The final thing is the one that everyone views as the holy grail: how do I produce a full end-to-end system? To be honest, AI is not there yet, but there are a lot of powerful things that you can do with it. I can build basically an end-to-end proof of concept by leveraging AI in a similar way. I can take a whole bunch of schemas from a current database or a database I've mocked up. I can get some integrations, the WSDLs and OpenAPI Swagger, and throw that into AI.

I can ask AI: I've given you some sample database schemas of our current system and API documentation of three systems we need to integrate with. Generate me a solution in my language of choice that maps our orders to payments and then sends customer notifications via email and SMS. Add a set of tests that mock the three integrations and return test data. Generate me a Dockerfile and some OpenTofu to configure this solution on ECS. Those are all things that I had to wait on other people to do and are greatly improved now by leveraging AI.

This final one creates team modularity with AI, where now some of these roles on the team actually can leverage AI and individuals can work much faster. I get a 4x reduction in dependencies, a risk reduction by 8x, a cost reduction by 10x. Basically, I can do this in 48 hours. And then a lead-time reduction by almost 6x. It's about two weeks to actually get to a working POC here. The cost is very low, so I can actually throw this away without falling into the sunk-cost fallacy.

A couple silver-bullet comments here. Beware of the snake oil.
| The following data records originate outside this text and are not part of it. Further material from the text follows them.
(** * ptw_viz: the two-stage page table walker

    A shallow embedding of the translation core of [ptw_viz]
    ([models/granule.py], [models/descriptor.py], [models/registers.py],
    [simulator/faults.py], [simulator/stage2.py], [simulator/stage1.py] and
    [simulator/walker.py]) together with the properties of the walk.

    Python integers are unbounded, so addresses, descriptor words, levels
    and counters are [Z]; [&], [|] and [>>] are [Z.land], [Z.lor] and
    [Z.shiftr], which agree with Python on negative numbers as well.
    Dictionaries keyed by an address are [gmap Z Z].  The two event counters
    that the walkers keep as mutable attributes are threaded explicitly.
    Formatted strings (descriptions, purposes, fault messages) are kept as
    the template that produced them together with its arguments. *)

From Stdlib Require Import ZArith List Bool Lia.
From stdpp Require Import base option gmap.
Import ListNotations.

Local Open Scope Z_scope.

(** ** models/granule.py *)

Module Granule.

Inductive GranuleType := GRANULE_4KB | GRANULE_16KB | GRANULE_64KB.

Definition granule_type_eqb (a b : GranuleType) : bool :=
  match a, b with
  | GRANULE_4KB, GRANULE_4KB
  | GRANULE_16KB, GRANULE_16KB
  | GRANULE_64KB, GRANULE_64KB => true
  | _, _ => false
  end.

Record GranuleConfig := {
  granule_type : GranuleType;
  page_size : Z;
  offset_bits : Z;
  index_bits : Z;
  entries_per_table : Z;
  level_shifts : list Z;          (* L0, L1, L2, L3 start bits *)
  block_offsets : gmap Z Z;       (* level -> offset mask for blocks *)
  min_level : Z
}.

Definition GRANULE_4KB_CONFIG : GranuleConfig := {|
  granule_type := GRANULE_4KB;
  page_size := 4096;
  offset_bits := 12;
  index_bits := 9;
  entries_per_table := 512;
  level_shifts := [39; 30; 21; 12];
  block_offsets := <[1 := 0x3FFFFFFF]> (<[2 := 0x1FFFFF]> ∅);
  min_level := 0
|}.

Definition GRANULE_16KB_CONFIG : GranuleConfig := {|
  granule_type := GRANULE_16KB;
  page_size := 16384;
  offset_bits := 14;
  index_bits := 11;
  entries_per_table := 2048;
  level_shifts := [47; 36; 25; 14];
  block_offsets := <[2 := 0x1FFFFFF]> ∅;
  min_level := 0
|}.

Definition GRANULE_64KB_CONFIG : GranuleConfig := {|
  granule_type := GRANULE_64KB;
  page_size := 65536;
  offset_bits := 16;
  index_bits := 13;
  entries_per_table := 8192;
  level_shifts := [0; 42; 29; 16];
  block_offsets := <[2 := 0x1FFFFFFF]> ∅;
  min_level := 1
|}.

(** [get_granule_config] raises [ValueError] on any size other than 4, 16
    and 64. *)
Definition get_granule_config (granule_kb : Z) : option GranuleConfig :=
  if granule_kb =? 4 then Some GRANULE_4KB_CONFIG
  else if granule_kb =? 16 then Some GRANULE_16KB_CONFIG
  else if granule_kb =? 64 then Some GRANULE_64KB_CONFIG
  else None.

Definition get_index_mask (index_bits : Z) : Z := Z.shiftl 1 index_bits - 1.

Definition get_offset_mask (offset_bits : Z) : Z := Z.shiftl 1 offset_bits - 1.

Definition calculate_index (address level : Z) (config : GranuleConfig) : Z :=
  if (level <? min_level config) || (3 <? level) then 0
  else
    let shift := nth (Z.to_nat level) (level_shifts config) 0 in
    let mask := get_index_mask (index_bits config) in
    if granule_type_eqb (granule_type config) GRANULE_16KB && (level =? 0)
    then Z.land (Z.shiftr address shift) 1
    else Z.land (Z.shiftr address shift) mask.
(** * Feedback server: a shallow embedding of [server.js]

    The Express application of [server.js] receives a feedback submission on
    [POST /send-feedback], stores it through mongoose, renders an HTML summary
    and mails it through nodemailer.  Failures travel through [next(err)] to
    one error-handling middleware.

    The embedding follows the source top-down: JavaScript values and the two
    coercions the code applies to them ([ToBoolean] for [!x] and [x || y],
    [ToString] for template literals), the [AppError] class, [catchAsync],
    the schema of the model with the cast that mongoose applies to a
    document, the route handlers, the global error handler, and the
    middleware stack in its order of registration ([cors()],
    [express.json()], [express.static], the routes).  The store, the mail
    transport, the [public] directory and the parsing of the raw body are
    outside the process: their outcome for one request is read from the
    request and from an environment record, their effect is recorded in an
    explicit world state.  What the process writes to the console is not
    part of that state. *)

From Stdlib Require Import String Ascii List ZArith Bool Lia.
From Stdlib Require Import DecimalString.
Import ListNotations.

Set Warnings "-register-all".
Local Open Scope string_scope.
Local Open Scope Z_scope.

(* ===================================================================== *)
(** ** JavaScript values *)
(* ===================================================================== *)

Module JS.

(** Values that [JSON.parse] can put in [req.body], plus [undefined] for an
    absent property.  The program observes a number only through [ToBoolean]
    and [ToString]; a number is therefore carried as the text that
    [Number::toString] gives it (["0"] for both zeroes, ["1.5"], ["1e+21"],
    ["Infinity"]).  That text is never empty: [JNumber] holds its first
    character and the rest.  The fields of [JObj] are the own properties of
    the object, with pairwise distinct keys. *)
Inductive JValue : Type :=
| JUndefined
| JNull
| JBool (b : bool)
| JNumber (first : ascii) (rest : string)
| JStr (s : string)
| JArr (elems : list JValue)
| JObj (fields : list (string * JValue)).

(** The number written [text]. *)
Definition JNum (text : string) : JValue :=
  match text with
  | String first rest => JNumber first rest
  | EmptyString => JNumber "0" ""
  end.

(** Error instances as the error handler reads them: every [Error] has a
    message and a stack; [statusCode] and [status] are properties that
    [AppError] adds ([None], [JUndefined] when the property is absent). *)
Record JsError : Type := mkJsError {
  message : string;
  stack : string;
  statusCode : option Z;
  status : JValue
}.

(** The result of evaluating an expression: a value or a thrown error. *)
Inductive Result (A : Type) : Type :=
| Ok (a : A)
| Throw (e : JsError).
Arguments Ok {A} a.
Arguments Throw {A} e.

Definition rbind {A B} (r : Result A) (k : A -> Result B) : Result B :=
  match r with
  | Ok a => k a
  | Throw e => Throw e
  end.

(** A [TypeError] raised by the engine: a plain [Error] instance, with none
    of the properties of [AppError]. *)
Definition TypeError (trace msg : string) : JsError :=
  {| message := msg; stack := trace; statusCode := None; status := JUndefined |}.

(** [ToBoolean]: the falsy values are [undefined], [null], [false], the
    number zero and the empty string; every array and object is truthy. *)
Definition truthy (v : JValue) : bool :=
  match v with
  | JUndefined => false
  | JNull => false
  | JBool b => b
  | JNumber first rest => negb (String first rest =? "0")%string
  | JStr s => negb (s =? "")%string
  | JArr _ => true
  | JObj _ => true
  end.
Folks are throwing around: we don't need devs, just AI. You heard companies going about, let's get rid of devs. We don't need them anymore. That's just not true. We're going to need them. They're going to become more and more talented and more powerful with AI, and giving just the devs AI is not your silver bullet.

We need to understand the power. AI makes experts dramatically stronger. Technical maestros and architects really get boosted now. Folks who have deep experience building complicated systems now get tools that make their work more powerful. People great at AI will win the job wars. AI loves code. It types way faster than you. Look hard at CHOP. Steve Yegge talked about this. There's a book coming from him and Gene. Start looking hard at the agents. They're going to help you a lot.
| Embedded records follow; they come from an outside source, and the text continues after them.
(* ===== verification/_CoqProject ===== *)
-Q . S2P
Prelude.v
GoStrings.v
GoUnicode.v
GoStd.v
StringFacts.v
UnicodeFacts.v
WordFacts.v
Regexp.v
Calendar.v
Float.v
Hash.v
Json.v
Purl.v
Env.v
Targets.v
Cli.v
CliSubject.v
Failure.v
Experience.v
Summary.v
Boundaries.v
RetryPolicy.v
Anomaly.v
Sanitizer.v
Validate.v
Merge.v
Applicable.v
Search.v
Footprint.v
Relevance.v
Grade.v
Candidate.v
Select.v
Corpus.v
Score.v
OutputGate.v
Pool.v
Measured.v
Upgrade.v
Aggregate.v
Jdk.v
Clusters.v
Ingest.v
Evidence.v
Identity.v
Presence.v
Delivery.v
Uplink.v
Release.v
Launcher.v
UpdateLock.v
Update.v
Repair.v
Queue.v
Ledger.v
Authoring.v
Images.v
Cross.v
Reports.v
Issues.v
Receipts.v
Verification.v
Lease.v
Leader.v
Governor.v
Lemma wrap64_id z : in_int64 z -> wrap64 z = z.
Proof. unfold in_int64, int64_min, int64_max, wrap64. intros H. rewrite Z.mod_small; lia. Qed.

Lemma wrap64_range z : in_int64 (wrap64 z).
Proof. unfold in_int64, int64_min, int64_max, wrap64. pose proof (Z.mod_pos_bound (z + 2 ^ 63) (2 ^ 64)). lia. Qed.

Lemma wrap64_add_l a b : wrap64 (wrap64 a + b) = wrap64 (a + b).
Proof.
  unfold wrap64. f_equal.
  replace ((a + 2 ^ 63) mod 2 ^ 64 - 2 ^ 63 + b + 2 ^ 63) with ((a + 2 ^ 63) mod 2 ^ 64 + b) by lia.
  rewrite Zplus_mod_idemp_l. f_equal. lia.
Qed.

Lemma wrap64_add_r a b : wrap64 (a + wrap64 b) = wrap64 (a + b).
Proof. rewrite (Z.add_comm a (wrap64 b)), wrap64_add_l. f_equal. lia. Qed.

#[export] Hint Resolve wrap64_range : csx.
Create Rewrite HintDb csx.
#[export] Hint Rewrite wrap64_add_l wrap64_add_r : csx.

(** ** Three-way comparators

    Go comparators return -1, 0 or 1.  [CmpOrder cmp] says that [cmp] is the
    sign of a total preorder, which is what [sort] needs of a comparison for
    its result to be ordered. *)

Class CmpOrder {A} (cmp : A -> A -> Z) : Prop := {
  cmp_range : forall x y, cmp x y = -1 \/ cmp x y = 0 \/ cmp x y = 1;
  cmp_antisym : forall x y, cmp y x = - cmp x y;
  cmp_trans : forall x y z, cmp x y <= 0 -> cmp y z <= 0 -> cmp x z <= 0
}.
Final cautions and thoughts: don't remove your critical thinking. It's really easy to fall into the trap that you try to get AI to do everything for you and you don't exercise your critical thinking. AI moves the cognitive load in weird ways. When you produce a lot more output, the cognitive load shifts. You have to think at a much higher and complex level. These great advances lie in augmentation versus replacement of folks.

The final summary here: slow down. Change you and your org's behavior to embrace AI. Remember the physics: your coordination costs degrade exponentially. The golden rule: when you remove a dependency, you double your odds. AI process engineering before AI product engineering: be great at re-engineering your processes. Rewire your level two and level three of your org to embrace AI. AI enables independence of action. Don't shortcut CI and DevOps for AI. And the final battle: the coordination costs with AI enablement, knowledge, capability, capacity, linearization, parallelization, incrementalism, and optionality.

Thank you very much, Gene.

Host Outro (Gene Kim)

Thank you so much, Scott. Another masterpiece. I love how you presented the physics of coordination costs two years ago and how you're using it to really create this wonderful mental model of what GenAI has for. We are long overdue to catch up. Scott, let's talk in the next couple of days.